Haldane underlined the need to reskill as artificial intelligence is making an increasing number of jobs obsolete.
Big Data LDN questioned data experts last year about the impact of the Fourth Industrial Revolution on skills and UK businesses have not been as unprepared as Mr. Haldane thinks, even if there is still a long way to go.
The report said that the skills gap could be saved by self-sufficiency. When asked how they will obtain the skill sets needed for the Fourth Industrial Revolution, 60 percent will identify and redeploy staff with transferable skills, and only two percent of UK businesses surveyed will outsource.
UK organisations said that they had only short-termist ambitions for UK organisation. Four times as many UK organisations use data to analyse existing customer engagement and loyalty as to develop new products – just 13 percent.
Almost all UK enterprises have a data strategy for the Fourth Industrial Revolution. However, the majority of organisations (48 percent) have only been recently delivering against it for the last year.

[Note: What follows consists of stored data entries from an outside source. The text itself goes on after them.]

(** * LinalgTransformOps: region successors of [ScopeOp] and the verifier of
    [SequenceOp]

    A shallow embedding of lib/Dialects/LinalgTransform/IR/LinalgTransformOps.cpp.
    The file has two functions of interest:

    - [transform::ScopeOp::getSuccessorRegions], the region-branch hook of the
      scoping construct;
    - [verifySequenceOp], which walks a sequencing construct and rejects a
      result that has more than one use.

    Both are written against the host IR framework (operations, regions,
    blocks, values with use lists, the diagnostic engine, the operation
    walker).  The part of that framework the two functions touch is modelled
    first, then the two functions, then the properties. *)

From Stdlib Require Import String Ascii List Arith Bool Lia Permutation PeanoNat.
From Stdlib Require Import ZArith DecimalString.
Import ListNotations.

Set Implicit Arguments.
Local Open Scope string_scope.
Local Open Scope nat_scope.
Local Open Scope list_scope.

(* ================================================================= *)
(** ** The host IR: locations, values, operations *)

(** A source location, as carried by every operation. *)
Inductive Location : Type :=
| UnknownLoc
| FileLineColLoc (file : string) (line col : nat).

(** Operations and blocks are heap objects in the host; a value refers to
    the object that defines it.  The identity of such an object is a number
    here. *)
Definition OpId := nat.
Definition BlockId := nat.

(** An SSA value is either a result of an operation or an argument of a
    block. *)
Record OpResult : Type := mkOpResult {
  getDefiningOp : OpId;
  getResultNumber : nat
}.

Inductive Value : Type :=
| ResultValue (r : OpResult)
| BlockArgument (ownerBlock : BlockId) (argNumber : nat).

Coercion ResultValue : OpResult >-> Value.

Definition Value_eqb (a b : Value) : bool :=
  match a, b with
  | ResultValue (mkOpResult o n), ResultValue (mkOpResult o' n') =>
      Nat.eqb o o' && Nat.eqb n n'
  | BlockArgument k n, BlockArgument k' n' => Nat.eqb k k' && Nat.eqb n n'
  | _, _ => false
  end.

(** A block owns an ordered list of operations; a region is an ordered list
    of blocks; an operation owns its regions.  The tree has no cycles. *)
Record BlockOf (O : Type) : Type := mkBlock {
  blockId : BlockId;
  getNumArguments : nat;
  getOperations : list O
}.

Definition RegionOf (O : Type) : Type := list (BlockOf O).

Unset Elimination Schemes.
Inductive Operation : Type := mkOperation {
  opId : OpId;
  getName : string;
  getLoc : Location;
  getOperands : list Value;
  getNumResults : nat;
  getRegions : list (RegionOf Operation)
}.
Set Elimination Schemes.

Definition Block := BlockOf Operation.
Definition Region := RegionOf Operation.

(** [op->getResults()]: the results of an operation, in result order. *)
Definition getResults (op : Operation) : list OpResult :=
  map (mkOpResult (opId op)) (seq 0 (getNumResults op)).

(** Induction over the operation tree: the property holds of an operation
    when it holds of every operation of every block of every region of it. *)
Section OperationInduction.
Variable P : Operation -> Prop.
Hypothesis P_op :
  forall id name loc operands n regions,
    Forall (Forall (fun b : Block => Forall P (getOperations b))) regions ->
    P (mkOperation id name loc operands n regions).

Fixpoint Operation_ind (op : Operation) : P op :=
  match op with
  | mkOperation id name loc operands n regions =>
      P_op id name loc operands n
        ((fix regs (rs : list Region) :
            Forall (Forall (fun b : Block => Forall P (getOperations b))) rs :=
            match rs with
            | [] => Forall_nil _
            | r :: rs' =>
                Forall_cons r
                  ((fix blks (bs : list Block) :
                      Forall (fun b : Block => Forall P (getOperations b)) bs :=
                      match bs with
                      | [] => Forall_nil _
                      | b :: bs' =>
                          Forall_cons b
                            ((fix ops (os : list Operation) : Forall P os :=
                                match os with
                                | [] => Forall_nil _
                                | o :: os' =>
                                    Forall_cons o (Operation_ind o) (ops os')
                                end) (getOperations b))
                            (blks bs')
                      end) r)
                  (regs rs')
            end) regions)
  end.
End OperationInduction.

(** The operations of a tree in the order the host's post-order walk reaches
    them: the operations nested in an operation, region by region and block
    by block, then the operation itself. *)
Fixpoint postOrder (op : Operation) : list Operation :=
  flat_map
    (fun region : Region =>
       flat_map (fun block : Block => flat_map postOrder (getOperations block))
         region)
    (getRegions op)
  ++ [op].

Definition nestedOperations (op : Operation) : list Operation :=
  flat_map
    (fun region : Region =>
       flat_map (fun block : Block => flat_map postOrder (getOperations block))
         region)
    (getRegions op).

(* ================================================================= *)
(** ** Uses *)

(** A use of a value: the operation that consumes it and the position of the
    operand that holds it. *)
Record OpOperand : Type := mkOpOperand {
  getOwner : Operation;
  getOperandNumber : nat
}.

(** The operand slots of [owner], from position [i] on, that hold [v]. *)
Fixpoint operandUses (owner : Operation) (v : Value) (i : nat)
    (operands : list Value) : list OpOperand :=
  match operands with
  | [] => []
  | x :: rest =>
      (if Value_eqb x v then [mkOpOperand owner i] else [])
        ++ operandUses owner v (S i) rest
  end.

Definition usesBy (v : Value) (owner : Operation) : list OpOperand :=
  operandUses owner v 0 (getOperands owner).

(** Every operand slot of the whole program that holds [v]. *)
Definition operandSlots (program : Operation) (v : Value) : list OpOperand :=
  flat_map (usesBy v) (postOrder program).

(** [llvm::hasNItemsOrLess(range, N)]: steps through at most [N] items. *)
Fixpoint hasNItemsOrLess (A : Type) (range : list A) (N : nat) : bool :=
  match N with
  | 0 => match range with [] => true | _ :: _ => false end
  | S N' =>
      match range with
      | [] => true
      | _ :: range' => hasNItemsOrLess range' N'
      end
  end.

(* ================================================================= *)
(** ** Diagnostics *)

Inductive Severity : Type :=
| SeverityNote | SeverityWarning | SeverityError | SeverityRemark.

Record DiagnosticNote : Type := mkNote {
  noteLoc : Location;
  noteMessage : string
}.

Record Diagnostic : Type := mkDiagnostic {
  severity : Severity;
  diagLoc : Location;
  message : string;
  notes : list DiagnosticNote
}.

(** [op->emitError() << msg]: an error at the operation's location.  The
    diagnostic starts without notes: the host's optional note that prints
    the operation itself is a setting of the host context and is left out. *)
Definition emitError (op : Operation) (msg : string) : Diagnostic :=
  mkDiagnostic SeverityError (getLoc op) msg [].

(** [diag.attachNote(loc) << msg]: the note goes after the notes already
    attached. *)
Definition attachNote (diag : Diagnostic) (loc : Location) (msg : string)
  : Diagnostic :=
  mkDiagnostic (severity diag) (diagLoc diag) (message diag)
    (notes diag ++ [mkNote loc msg]).

(** An unsigned number streamed into a diagnostic prints in decimal. *)
Definition decimal (n : nat) : string :=
  NilEmpty.string_of_uint (Nat.to_uint n).

(* ================================================================= *)
(** ** State: the program and the diagnostic engine *)

(** What the verifier can read or write: the whole program the walked
    operation lives in, and the diagnostics reported so far (oldest first). *)
Record State : Type := mkState {
  program : Operation;
  diagnostics : list Diagnostic
}.

Definition M (A : Type) : Type := State -> A * State.

Definition ret (A : Type) (a : A) : M A := fun s => (a, s).

Definition bind (A B : Type) (m : M A) (k : A -> M B) : M B :=
  fun s => let (a, s') := m s in k a s'.

Notation "x <- m ;; k" := (bind m (fun x => k))
  (at level 61, m at next level, right associativity).
Notation "m ;;; k" := (bind m (fun _ => k))
  (at level 61, right associativity).

(** An in-flight diagnostic is reported when it goes out of scope. *)
Definition report (diag : Diagnostic) : M unit :=
  fun s => (tt, mkState (program s) (diagnostics s ++ [diag])).

(* ================================================================= *)
(** ** The operation walker *)

Inductive WalkResult : Type := Interrupt | Advance | Skip.

Definition wasInterrupted (r : WalkResult) : bool :=
  match r with Interrupt => true | _ => false end.

Definition wasSkipped (r : WalkResult) : bool :=
  match r with Skip => true | _ => false end.

Inductive WalkOrder : Type := PreOrder | PostOrder.

(** A loop over a range whose body may interrupt the walk:
    [for (x : range) if (body(x).wasInterrupted()) return interrupt();]. *)
Section WalkRange.
Variable A : Type.
Variable body : A -> M WalkResult.

Fixpoint walkRange (range : list A) : M WalkResult :=
  match range with
  | [] => ret Advance
  | x :: range' =>
      r <- body x ;;
      if wasInterrupted r then ret Interrupt else walkRange range'
  end.
End WalkRange.
(** * Page tracker

    A shallow embedding of [web/src/page_tracker/app.py] (the Flask view
    [index] and the cached client accessor [redis]) together with the parts of its
    collaborators that the view observes: the exception hierarchy of the Redis
    client library, the environment, [functools.cache], and the routing and
    error handling that Flask applies around a view registered with
    [@app.get("/")].

    Python [str] values are represented by their UTF-8 encoding, which is what
    Flask puts on the wire for a text response. *)

From Stdlib Require Import ZArith List String Ascii Bool Lia.
From Stdlib Require Import DecimalString DecimalPos DecimalZ.
From stdpp Require Import base option list strings gmap.

Local Open Scope string_scope.
Local Open Scope Z_scope.

(** ** Python values and exceptions *)

(** The exception classes considered: some builtin ones and the hierarchy
    rooted at [redis.RedisError].  [BuiltinConnectionError] and
    [BuiltinTimeoutError] are the [OSError] subclasses that share their short
    name with the library's classes.  The framework's own HTTP exceptions and
    the exceptions outside [Exception] are left out. *)
Inductive exc_class : Type :=
| Exception
| ValueError
| StopIteration
| OSError
| BuiltinConnectionError
| BuiltinTimeoutError
| RedisError
| ConnectionError
| TimeoutError
| ResponseError
| DataError
| BusyLoadingError
| AuthenticationError.

#[global] Instance exc_class_eq_dec : EqDecision exc_class.
Proof. solve_decision. Defined.

(** The direct base class ([Exception] is the root of the modelled part). *)
Definition base (c : exc_class) : option exc_class :=
  match c with
  | Exception => None
  | ValueError | StopIteration | OSError | RedisError => Some Exception
  | BuiltinConnectionError | BuiltinTimeoutError => Some OSError
  | ConnectionError | TimeoutError | ResponseError | DataError => Some RedisError
  | BusyLoadingError | AuthenticationError => Some ConnectionError
  end.

Fixpoint issubclass_upto (depth : nat) (c d : exc_class) : bool :=
  if decide (c = d) then true
  else match depth with
       | O => false
       | S depth' =>
           match base c with
           | Some p => issubclass_upto depth' p d
           | None => false
           end
       end.

(** No class of the hierarchy is more than three steps below [Exception]. *)
Definition issubclass : exc_class -> exc_class -> bool := issubclass_upto 3.

(** An exception instance: its class and the message it was raised with. *)
Record exn : Type := Exn { exn_class : exc_class; exn_msg : string }.

Definition isinstance (e : exn) (c : exc_class) : bool :=
  issubclass (exn_class e) c.

(** What a store stub or the store may hand back from [incr]. *)
Inductive pyval : Type :=
| PyInt (n : Z)
| PyNone
| PyStr (s : string).

(** [str(n)] for an [int]: decimal digits, a leading minus sign for negatives. *)
Definition str_of_int (n : Z) : string := NilZero.string_of_int (Z.to_int n).

(** [format(v, "")], which is what a replacement field [{v}] of an f-string
    evaluates to. *)
Definition format_value (v : pyval) : string :=
  match v with
  | PyInt n => str_of_int n
  | PyNone => "None"
  | PyStr s => s
  end.

(** [needle in hay] on strings. *)
Fixpoint contains (needle hay : string) : bool :=
  String.prefix needle hay ||
  match hay with
  | EmptyString => false
  | String _ rest => contains needle rest
  end.

(** ** Unicode *)

Definition byte_of (n : N) : string := String (ascii_of_N n) EmptyString.

(** UTF-8 encoding of one code point. *)
Definition utf8 (cp : N) : string :=
  (if cp <? 0x80 then byte_of cp
   else if cp <? 0x800 then
     byte_of (0xC0 + cp / 0x40) +:+ byte_of (0x80 + cp mod 0x40)
   else if cp <? 0x10000 then
     byte_of (0xE0 + cp / 0x1000) +:+ byte_of (0x80 + (cp / 0x40) mod 0x40)
     +:+ byte_of (0x80 + cp mod 0x40)
   else
     byte_of (0xF0 + cp / 0x40000) +:+ byte_of (0x80 + (cp / 0x1000) mod 0x40)
     +:+ byte_of (0x80 + (cp / 0x40) mod 0x40) +:+ byte_of (0x80 + cp mod 0x40))%N.

(** The code point that [\N{PENSIVE FACE}] names. *)
Definition PENSIVE_FACE : N := 0x1F614.

(** The code point of the decoration that opens the success message. *)
Definition PARTY_POPPER : N := 0x1F389.

(** ** Results and the external world *)

Inductive outcome (A : Type) : Type :=
| Returned (a : A)
| Raised (e : exn).
Arguments Returned {A} a.
Arguments Raised {A} e.

(** A client object: [client_id] is the object's identity (two constructions
    never yield the same one), [client_url] the address it was built from. *)
Record Client : Type := { client_id : nat; client_url : string }.

#[global] Instance Client_eq_dec : EqDecision Client.
Proof. solve_decision. Defined.

(** The Redis client library over a store with states [S]: whether
    [Redis.from_url] rejects an address, and what [client.incr(key)] does. *)
Class RedisLib (S : Type) : Type := {
  from_url_check : string -> option exn;
  execute_incr : Client -> string -> S -> outcome pyval * S
}.

(** Interactions with the collaborators, in the order they happen. *)
Inductive event : Type :=
| EvGetenv (key : string)
| EvFromUrl (url : string) (result : outcome Client)
| EvIncr (c : Client) (key : string)
| EvLog (msg : string) (e : exn).

Record World (S : Type) : Type := {
  environ : gmap string string;
  cache : option Client;
  next_id : nat;
  server : S;
  trace : list event
}.
Arguments environ {S} _.
Arguments cache {S} _.
Arguments next_id {S} _.
Arguments server {S} _.
Arguments trace {S} _.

Data Leaders indicated Enterprise Information Management (29 percent), Self-service data preparation (27 percent and Cloud (25 percent) platforms are the technologies needed to deliver value and business growth in the new revolution.
MP Alan Mak, Chair of the All-Party group on the Fourth Industrial Revolution welcomed the report saying: “Data will be as important to the British economy in this century as oil was in the previous one, so it is vital that as we prepare for Brexit we invest wisely in the skills and new technologies needed to harness the opportunities of the 4IR.”
Still, man cannot live on data alone.